К полуночи надо было ехать в аэропорт. Мой мозг фиксировал странные детали. Почти все вызывало у меня необычное умиление или сожаление. По «Культуре» показывали вечер Райкина, где тот читал стихи Самойлова, и у меня с грустью промелькнуло: «Так он же гений! Почему я это раньше не понимала?!» Закрывая чемодан, я посмотрела на старое пианино, и мне вдруг стало искренне обидно, что уже четыре года я никак его не настрою. Ехала я в Сирию брать интервью у Башара Асада. Никто меня, естественно, не заставлял этого делать, и все члены семьи как раз отчаянно пытались меня отговорить от этой затеи. «Кем бы он ни был и что бы он тебе ни сказал, ни один человек не стоит того, чтобы рисковать жизнью, а тем более диктатор!» — изводились мои близкие. Решение было абсолютно самовольное и мне самой не очень понятное. Честно, было совестно идти на такой серьезный шаг, до конца не понимая, почему именно я это делаю. Ехала ли я туда из-за журналистского долга или за острыми ощущениями? Была ли это попытка доказать кому-то что-то, в том числе и самой себе? А зачем туда вообще ехать, если ты знаешь, что человек, к которому ты едешь, будет тебе впаривать свою унылую пропаганду? Стоит ли это все того?

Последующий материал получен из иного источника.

Definition algo_randinc (e : penv) (r : portrange) (inp : inpcb) (p : inpcbtable) : option (option Z * inpcbtable) :=
  let p := if rfc6056_next_ephemeral p (pr_key r) =? 0 then set_next (pr_key r) (Z.land (cprng_fast32 e 0) 0xffff) p else p in
  try_ports e inp (fun i p =>
    let p := set_next (pr_key r) (rfc6056_next_ephemeral p (pr_key r) + (u32 (cprng_fast32 e (S i))) mod 500 + 1) p in
    (u16 (pr_min r + rfc6056_next_ephemeral p (pr_key r) mod num_ephemeral r), p, p)) (rounds r) 0 p.

(** The result is an error or a port; [None] is an algorithm out of range. *)
Definition rfc6056_randport (e : penv) (a : addr) (p : inpcbtable) : option ((Z + Z) * inpcbtable) :=
  inp ← pcbs p !! a;
  let algo := if inp_rfc6056algo inp =? RFC6056_ALGO_DEFAULT then
                if inet4_rfc6056algo p =? RFC6056_ALGO_DEFAULT then RFC6056_ALGO_BSD else inet4_rfc6056algo p
              else inp_rfc6056algo inp in
  match pcb_getports e algo inp p with
  | inl error => Some (inl error, p)
  | inr r =>
      f ← (if algo =? 0 then Some algo_bsd else if algo =? 1 then Some algo_random_start
           else if algo =? 2 then Some algo_random_pick else if algo =? 3 then Some algo_randinc else None);
      res ← f e r inp p;
      Some (inr (match res.1 with Some port => port | None => u16 (pr_lastport r - 1) end), res.2)
  end.

Definition in_pcbsetport (e : penv) (a : addr) (p : inpcbtable) : option (Z * inpcbtable) :=
  inp ← pcbs p !! a;
  res ← rfc6056_randport e a p;
  match res with
  | (inl error, p) => Some (error, p)
  | (inr lport, p) =>
      let p := if flag_set (inp_flags inp) INP_LOWPORT then p <| inpt_lastlow := lport |> else p <| inpt_lastport := lport |> in
      let p := upd_pcb a (fun inp => inp <| inp_flags := Z.lor (inp_flags inp) INP_ANONPORT |> <| inp_lport := htons lport |>) p in
      p ← in_pcbstate e a INP_BOUND p; Some (0, p)
  end.

(** ** Binding *)

Definition in_pcbbind_addr (e : penv) (a : addr) (sin_addr : Z) (p : inpcbtable) : Z * inpcbtable :=
  if negb (IN_MULTICAST sin_addr) && negb (in_nullhost sin_addr) && negb (bool_decide (sin_addr ∈ pe_ifaddrs e)) && negb (pe_ifwithaddr e sin_addr)
  then (EADDRNOTAVAIL, p)
  else (0, upd_pcb a (fun inp => inp <| inp_laddr := sin_addr |>) p).

Definition in_pcbbind_port (e : penv) (a : addr) (sin_addr sin_port : Z) (p : inpcbtable) : option (Z * inpcbtable) :=
  inp ← pcbs p !! a;
  let opts := inp_so_options inp in
  let reuseport := if IN_MULTICAST sin_addr && flag_set opts SO_REUSEADDR then Z.lor SO_REUSEADDR SO_REUSEPORT else Z.land opts SO_REUSEPORT in
  r ← (if sin_port =? 0 then in_pcbsetport e a p
       else
         let wild := negb (flag_set opts (Z.lor SO_REUSEADDR SO_REUSEPORT)) in
         t ← in_pcblookup_port e p sin_addr sin_port wild;
         used ← (match t with Some b => t ← pcbs p !! b; Some (negb (flag_set (inp_so_options t) reuseport)) | None => Some false end);
         if used : bool then Some (EADDRINUSE, p)
         else p ← in_pcbstate e a INP_BOUND (upd_pcb a (fun inp => inp <| inp_lport := sin_port |>) p); Some (0, p));
  if negb (r.1 =? 0) then Some r
  else
    inp ← pcbs r.2 !! a;
    p ← lhash_remove a r.2;
    Some (0, lhash_insert (INPCBHASH_PORT e (inp_lport inp)) a p).

(** Without an address it is the one of [dom_sa_any], with port 0. *)
Definition in_pcbbind (e : penv) (a : addr) (nam : option (Z * Z)) (p : inpcbtable) : option (Z * inpcbtable) :=
  inp ← pcbs p !! a;
  if bool_decide (pe_ifaddrs e = []) then Some (EADDRNOTAVAIL, p)
  else if negb (inp_lport inp =? 0) || negb (in_nullhost (inp_laddr inp)) then Some (EINVAL, p)
  else
    let '(sin_addr, sin_port) := default (INADDR_ANY, 0) nam in
    let '(error, p) := in_pcbbind_addr e a sin_addr p in
    if negb (error =? 0) then Some (error, p)
    else
      r ← in_pcbbind_port e a sin_addr sin_port p;
      if negb (r.1 =? 0) then Some (r.1, upd_pcb a (fun inp => inp <| inp_laddr := INADDR_ANY |>) r.2) else Some (0, r.2).

(** ** Connecting *)

(** The address that the caller gives, with the special ones replaced. *)
Definition connect_addr (e : penv) (sin_addr : Z) : Z :=
  match pe_ifaddrs e with
  | [] => sin_addr
  | ia :: _ =>
      if in_nullhost sin_addr then ia
      else if sin_addr =? INADDR_BROADCAST then default sin_addr (pe_broadaddr e) else sin_addr
  end.

(** The local address: that of the control block, or that of the route. *)
Definition connect_src (e : penv) (inp : inpcb) (dst : Z) : Z + Z :=
  if in_nullhost (inp_laddr inp) then
    match pe_selectsrc e dst with
    | (xerror, None) => inl (if xerror =? 0 then EADDRNOTAVAIL else xerror)
    | (_, Some src) => if bool_decide (src ∈ pe_ifaddrs e) then inr src else inl EADDRNOTAVAIL
    end
  else inr (inp_laddr inp).

Definition in_pcbconnect (e : penv) (a : addr) (sin_addr sin_port : Z) (p : inpcbtable) : option (Z * inpcbtable) :=
  inp ← pcbs p !! a;
  if sin_port =? 0 then Some (EADDRNOTAVAIL, p)
  else
    let dst := connect_addr e sin_addr in
    match connect_src e inp dst with
    | inl error => Some (error, p)
    | inr src =>
        r ← in_pcblookup_connect e dst sin_port src (inp_lport inp) p;
        match r with
        | (Some _, p) => Some (EADDRINUSE, p)
        | (None, p) =>
            r ← (if in_nullhost (inp_laddr inp) then
                   r ← (if inp_lport inp =? 0 then in_pcbbind e a None p else Some (0, p));
                   if negb (r.1 =? 0) then Some r else Some (0, upd_pcb a (fun inp => inp <| inp_laddr := src |>) r.2)
                 else Some (0, p));
            if negb (r.1 =? 0) then Some r
            else
              let p := upd_pcb a (fun inp => inp <| inp_faddr := dst |> <| inp_fport := sin_port |>) r.2 in
              r ← (if inp_bindportonsend inp then in_pcbbind_port e a src 0 p else Some (0, p));
              if negb (r.1 =? 0) then Some r else p ← in_pcbstate e a INP_CONNECTED r.2; Some (0, p)
        end
    end.

(** The socket is held, so that it is not detached. *)
Definition in_pcbdisconnect (e : penv) (a : addr) (p : inpcbtable) : option inpcbtable :=
  in_pcbstate e a INP_BOUND (upd_pcb a (fun inp => inp <| inp_faddr := 0 |> <| inp_fport := 0 |>) p).

(** The request PRU_CONNECT of TCP: bind, then connect. *)
Definition tcp_connect (e : penv) (a : addr) (sin_addr sin_port : Z) (p : inpcbtable) : option (Z * inpcbtable) :=
  inp ← pcbs p !! a;
  r ← (if inp_lport inp =? 0 then in_pcbbind e a None p else Some (0, p));
  if negb (r.1 =? 0) then Some r else in_pcbconnect e a sin_addr sin_port r.2.

(** [syn_cache_get] gives the ends of the connection to the new control block. *)
Definition syn_bind (e : penv) (a : addr) (dst dport src sport : Z) (p : inpcbtable) : option (Z * inpcbtable) :=
  p ← in_pcbstate e a INP_BOUND (upd_pcb a (fun inp => inp <| inp_laddr := dst |> <| inp_lport := dport |>) p);
  in_pcbconnect e a src sport p.

(** ** Notification *)

Definition told (P : inpcb -> bool) (p : inpcbtable) (a : addr) : bool :=
  match pcbs p !! a with Some inp => P inp | None => false end.

(** The control blocks that are told of an error, in order. *)
Definition in_pcbnotify (e : penv) (faddr fport laddr lport : Z) (p : inpcbtable) : list addr :=
  if in_nullhost faddr then []
  else List.filter (told (same_conn faddr fport laddr lport) p) (inpt_hashtbl p (ConnectHash, INPCBHASH_CONNECT e faddr fport laddr lport)).

Definition in_pcbnotifyall (faddr : Z) (p : inpcbtable) : list addr :=
  if in_nullhost faddr then [] else List.filter (told (fun inp => in_hosteq (inp_faddr inp) faddr) p) (inpt_queue p).

(** [in_pcbinit], with the number of objects of the pool. *)
Definition in_pcbinit (e : penv) (count : nat) : inpcbtable :=
  mkTable ∅ (pool_init count) [] (fun _ => []) (fun _ => []) 1023 (u16 (anonportmax e)) RFC6056_ALGO_BSD (fun _ => 0).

— Нам лучше дождаться рассвета, буквально минут двадцать, и потом поедем! — это первое, что сказал нам Мазен, когда мы приземлились в аэропорте Дамаска. Нас было шестеро: я, Герман (редактор моей программы), Мазен (наш продюсер, но родом из Дамаска) и три оператора-звуковика. Нас встретили две машины из администрации президента. Когда мы двинулись в сторону Дамаска, Мазен спокойно сказал: «Мы сейчас едем по той опасной дороге, где ночью боевики часто стреляют и взрывают проезжие машины». Несмотря на это и на то, что мы не спали всю ночь, страх «непонятного» где-то утаился. Сумбурные переживания, которые я испытывала до отлета, тоже не беспокоили меня. «Ноябрьское солнце в Дамаске светит ярче, чем в Москве. Вот зеленые деревья. И машины едут себе, как в любом другом городе», — думала я про себя, опять же замечая детали, на которые обычно после бессонной ночи я точно не стала бы обращать внимание.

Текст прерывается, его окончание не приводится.